The functional anatomy of the forelimb has played a critical role in reconstructing locomotor and postural adaptations of fossil anthropoids, including hominins. This study examined the functional anatomy of the midcarpal joint and wrist ranges of motion in extant hominoids and terrestrial cercopithecines to investigate ways that knuckle-walkers are similar to, and distinct from, other terrestrial catarrhines. New data on maximum ranges of motion in Pan, Hylobates, Papio, and Erythrocebus support the conclusion that Asian apes have unusually mobile wrist joints as adaptations for suspension and/or climbing activities, and that African ape wrists have limited ranges of extension as an adaptation to knuckle-walking.

Results provide some support to hypotheses about aspects of midcarpal morphology being functionally related to limiting wrist extension in the knuckle-walking African apes.
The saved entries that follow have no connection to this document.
(** C28. Putting a passphrase into the keyring by hand, with
    [ecryptfs-add-passphrase --fnek], and putting it there from its wrapped file,
    with [ecryptfs-insert-wrapped-passphrase-into-keyring], make the same keyring,
    whatever it held before: the key for contents and the one for names of files,
    each unless a key of its signature is there.  The first tool prints both
    signatures, the second one only that of the key for contents. *)
Theorem add_is_insert `{Heap, Nss, !NssLaws, Sys} e s prog file p w rest rc0 salt v :
  heap_never_fails -> nss_works -> sys_works -> rc_salt (t_home e) (t_rc_open e) = Ok (rc0, salt) ->
  pass_line p -> p <> [] -> pass_line w -> ts_files s !! file = Some (wrapped_content salt w p) ->
  ecryptfs_get_version (t_sysfs e) = Ok (0, Some v) -> ecryptfs_supports_filename_encryption v = true ->
  let names := ECRYPTFS_DEFAULT_SALT_FNEK_HEX ++ [0] in
  passphrase_sig_hex salt p <> passphrase_sig_hex names p ->
  exists kr,
    add_passphrase_main e [prog; FNEK; DASH] (set_stdin (p ++ 10 :: rest) s) =
      Ok (0, say (passphrase_sig_hex names p) (say (passphrase_sig_hex salt p) (put_key kr (set_stdin rest s)))) /\
    insert_wrapped_main e [prog; file; DASH] (set_stdin (w ++ 10 :: rest) s) =
      Ok (0, say (passphrase_sig_hex salt p) (put_key kr (set_stdin rest s))).
Proof.
  intros Hh Hn Hsys Hs Hp Hne Hw Hf Hv Hsup names Hsig. pose proof Hn as [Hd _].
  assert (0 < zlen p <= 64) as Hp64.
  { split; [|apply Hp]. destruct p; [by destruct Hne|]. rewrite zlen_cons. pose proof (zlen_nonneg p). lia. }
  exists (ensure_token (ensure_token (ts_keyring s) salt p).2 names p).2. split.
  - etransitivity; [exact (add_main_ok e prog true p rest s rc0 salt v Hh Hd Hsys Hs Hp Hv Hsup)|].
    fold names. tool_state.
  - rewrite ensure_token_comm by exact Hsig.
    apply (insert_main_ok e _ _ (set_stdin rest s) rc0 salt file w p); [done..|apply Hw|apply Hp|done| |exact Hf].
    by apply file_arguments_stdin.
Qed.

(** [ecryptfs-unwrap-passphrase] does not take a wrapping passphrase of one
    character from its arguments: it prints its usage and reports success, without
    a look at the file.  [ecryptfs-insert-wrapped-passphrase-into-keyring], with the
    opposite comparison in the same place, takes it, and on standard input the
    first tool takes it, too. *)
Theorem one_character_passphrase `{Heap, Nss, !NssLaws, Sys} e s prog file c p rest rc0 salt :
  heap_never_fails -> nss_works -> sys_works -> rc_salt (t_home e) (t_rc_open e) = Ok (rc0, salt) ->
  is_char c -> c <> 45 -> c <> 10 -> is_cstring p -> 0 < zlen p <= 64 ->
  ts_files s !! file = Some (wrapped_content salt [c] p) ->
  unwrap_passphrase_main e [prog; file; [c]] s = Ok (0, s) /\
  (exists kr, insert_wrapped_main e [prog; file; [c]] s = Ok (0, say (passphrase_sig_hex salt p) (put_key kr s)) /\
     is_Some (kr !! passphrase_sig_hex salt p)) /\
  unwrap_passphrase_main e [prog; file; DASH] (set_stdin ([c] ++ 10 :: rest) s) =
    Ok (0, say p (set_stdin rest s)).
Proof.
  intros Hh Hn Hsys Hs Hc Hd Hl Hp Hp64 Hf.
  assert (prefixb DASH [c] = false) as Hpre by (by apply bool_decide_eq_false_2; intros [=]).
  assert (is_word DASH [c] = false) as Hw by (unfold is_word; by rewrite Hpre, andb_false_r).
  assert (pass_line [c]) as Hline.
  { split; [by apply Forall_singleton| |by vm_compute]. by intros <-%list_elem_of_singleton. }
  split; [|split].
  - unfold unwrap_passphrase_main. cbn [file_arguments]. rewrite Hw. unfold unwrap_is_passphrase. by rewrite Hpre.
  - eexists. split.
    + apply (insert_main_ok e _ s s rc0 salt file [c] p); [done..|apply Hline|done|done| |done].
      cbn [file_arguments]. rewrite Hw. unfold insert_is_passphrase. by rewrite Hpre.
    + apply ensure_token_in.
  - apply (unwrap_main_ok e _ _ _ rc0 salt file [c] p); [done..|apply Hline|done|done| |done].
    by apply file_arguments_stdin.
Qed.

(** Guards of [ecryptfs-rewrap-passphrase]: when the new wrapping passphrase and
    its repetition differ, nothing is changed and the exit code is 1.  When the
    input ends before the repetition, the program reads a null pointer.  A new
    wrapping passphrase that is too long changes nothing, but the exit code is
    that of success. *)
Theorem rewrap_tool_guards `{Heap, Nss, !NssLaws, Sys} e s prog file old new again long rest :
  heap_never_fails -> pass_line old -> pass_line new -> pass_line again -> new <> again ->
  64 < zlen long ->
  rewrap_passphrase_main e [prog; file] (set_stdin (old ++ 10 :: new ++ 10 :: again ++ 10 :: rest) s) =
    Ok (1, set_stdin rest s) /\
  rewrap_passphrase_main e [prog; file] (set_stdin (old ++ 10 :: new ++ [10]) s) = UB NullDeref /\
  rewrap_passphrase_main e [prog; file; old; long] s = Ok (0, s).
Proof.
  intros Hh Hold Hnew Hag Hne Hlong.
  assert (forall i, rewrap_arguments [prog; file] (set_stdin (old ++ 10 :: new ++ 10 :: i) s) =
    '(new2, s) ← get_pass (set_stdin i s);
    match new2 with
    | Some n2 => if negb (zlen new =? zlen n2) || negb (prefixb new n2) then mret (RewrapExit 1, s)
                 else mret (RewrapFile file (Some old) (Some new), s)
    | None => UB NullDeref
    end) as Harg.
  { intros i. cbn [rewrap_arguments]. by rewrite get_pass_line, bind_Ok, get_pass_line, bind_Ok. }
  unfold rewrap_passphrase_main. split; [|split].
  - rewrite Harg, get_pass_line, bind_Ok by done.
    assert (negb (zlen new =? zlen again) || negb (prefixb new again) = true) as ->; [|done].
    destruct (Z.eqb_spec (zlen new) (zlen again)) as [Hl|]; [|done]. cbn [negb orb].
    unfold prefixb. rewrite bool_decide_eq_false_2; [done|]. intros Heq. apply Hne.
    rewrite <- Heq. apply take_ge. unfold zlen in Hl. lia.
  - rewrite Harg. unfold get_pass, ecryptfs_get_passphrase. by rewrite (Hh 814).
  - cbn [rewrap_arguments mret outcome_ret obind]. unfold too_long at 2.
    change ECRYPTFS_MAX_PASSWORD_LENGTH with 64. replace (64 <? zlen long) with true by lia.
    by rewrite orb_true_r.
Qed.

(** ** Witnesses *)

(** A user without an rc file; a digest that tells apart by the first character of
    the salt. *)
Definition sample_tool_env : tool_env := ToolEnv None (fun _ => inl ENOENT) (fun _ => false) sample_sysfs.
Definition default_salt : bytes := [0; 17; 34; 51; 68; 85; 102; 119].
Definition first_nss : Nss := {|
  hash_buf := fun _ m => Some (nth 0 m 0 mod 256 :: zeros 63);
  import_sym_key := fun _ => true;
  cipher_op := fun _ _ d => Some d;
  digest_final := fun _ _ _ => Some []
|}.
#[export] Instance first_nss_laws : @NssLaws first_nss.
Proof.
  split; cbn -[nth]; intros; simplify_eq; try done. split; [done|].
  repeat constructor; try lia; unfold is_byte; apply Z.mod_pos_bound; lia.
Qed.
Lemma first_nss_works : @nss_works first_nss.
Proof. split; [intros m; cbn; eauto|]. cbn. eauto. Qed.

Lemma sample_tool_salt : @rc_salt plenty (t_home sample_tool_env) (t_rc_open sample_tool_env) = Ok (- EIO, default_salt).
Proof. vm_compute. reflexivity. Qed.

Lemma sample_pass_line s : forallb (fun c => (0 <? c) && (c <? 256) && negb (c =? 10)) s && (zlen s <=? 64) = true -> pass_line s.
Proof.
  intros [Hf Hl]%andb_true_iff. rewrite forallb_forall in Hf. split; [| |lia].
  - apply List.Forall_forall. intros c Hc. specialize (Hf c Hc). unfold is_char. lia.
  - intros Hin%list_elem_of_In. specialize (Hf 10 Hin). by vm_compute in Hf.
Qed.

Lemma rewrap_tool_roundtrip_witness :
  let s := ToolState ∅ ∅ [] [] in
  exists s1 s2,
    @wrap_passphrase_main plenty eighth_nss calm_sys sample_tool_env
      [lit "wrap"; lit "w"; lit "secret"; lit "login"] s = Ok (0, s1) /\
    @rewrap_passphrase_main plenty eighth_nss calm_sys sample_tool_env [lit "wrap"; lit "w"; DASH]
      (set_stdin (lit "login" ++ 10 :: lit "fresh" ++ 10 :: []) s1) = Ok (0, s2) /\
    s2 = set_files (<[lit "w" := @wrapped_content eighth_nss default_salt (lit "fresh") (lit "secret")]> (ts_files s))
           (set_stdin [] s) /\
    @unwrap_passphrase_main plenty eighth_nss calm_sys sample_tool_env [lit "wrap"; lit "w"; DASH]
      (set_stdin (lit "fresh" ++ 10 :: []) s2) = Ok (0, say (lit "secret") s2) /\
    @unwrap_passphrase_main plenty eighth_nss calm_sys sample_tool_env [lit "wrap"; lit "w"; DASH]
      (set_stdin (lit "login" ++ 10 :: []) s2) = Ok (1, s2).
Proof.
  apply (@rewrap_tool_roundtrip plenty eighth_nss eighth_nss_laws calm_sys sample_tool_env
    (ToolState ∅ ∅ [] []) (lit "wrap") (lit "w") (lit "secret") (lit "login") (lit "fresh") [] (- EIO) default_salt).
  - intros line k. reflexivity.
  - apply eighth_nss_works.
  - apply calm_sys_works.
  - apply sample_tool_salt.
  - by apply sample_pass_line.
  - split; vm_compute; congruence.
  - by apply sample_pass_line.
  - by apply sample_pass_line.
  - apply (bool_decide_unpack _). vm_compute. exact I.
Defined.

Lemma add_is_insert_witness :
  let s := ToolState (<[lit "w" := @wrapped_content first_nss default_salt (lit "login") (lit "secret")]> ∅) ∅ [] [] in
  let names := ECRYPTFS_DEFAULT_SALT_FNEK_HEX ++ [0] in
  exists kr,
    @add_passphrase_main plenty first_nss calm_sys sample_tool_env [lit "a"; FNEK; DASH]
      (set_stdin (lit "secret" ++ 10 :: []) s) =
      Ok (0, say (@passphrase_sig_hex first_nss names (lit "secret"))
        (say (@passphrase_sig_hex first_nss default_salt (lit "secret")) (put_key kr (set_stdin [] s)))) /\
    @insert_wrapped_main plenty first_nss calm_sys sample_tool_env [lit "a"; lit "w"; DASH]
      (set_stdin (lit "login" ++ 10 :: []) s) =
      Ok (0, say (@passphrase_sig_hex first_nss default_salt (lit "secret")) (put_key kr (set_stdin [] s))).
Proof.
  apply (@add_is_insert plenty first_nss first_nss_laws calm_sys sample_tool_env
    (ToolState (<[lit "w" := @wrapped_content first_nss default_salt (lit "login") (lit "secret")]> ∅) ∅ [] [])
    (lit "a") (lit "w") (lit "secret") (lit "login") [] (- EIO) default_salt 0x397).
  - intros line k. reflexivity.
  - apply first_nss_works.
  - apply calm_sys_works.
  - apply sample_tool_salt.
  - by apply sample_pass_line.
  - discriminate.
  - by apply sample_pass_line.
  - apply lookup_insert_eq.
  - vm_compute. reflexivity.
  - reflexivity.
  - apply (bool_decide_unpack _). vm_compute. exact I.
Defined.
The depth of the concavity on the scaphoid/centrale facet of the capitate, the distal extent of articular surfaces, and dorsal ridge development appear to distinguish knuckle-walkers. Although variability exists in any single characteristic, the total morphological pattern is fairly distinct in African apes. The likely role of the capitate-scaphoid joint in limiting extension during knuckle-walking supports the hypothesis that early ontogenetic fusion of the os centrale to the scaphoid is a knuckle-walking adaptation.

African apes and the terrestrial cercopithecoids have significantly broader midcarpal joints compared to Asian apes, supporting the hypotheses that the morphologies in the former taxa represent adaptations to pronograde weight support, and in the latter are adaptations for increased mobility. The broad midcarpal morphology of the early hominin (∼3.5 Ma Australopithecus) KNM-WT 22944 supports evidence that hominins evolved from an ancestor adapted to knuckle-walking and climbing, rather than a climbing ancestor with a locomotor repertoire that lacked a terrestrial component.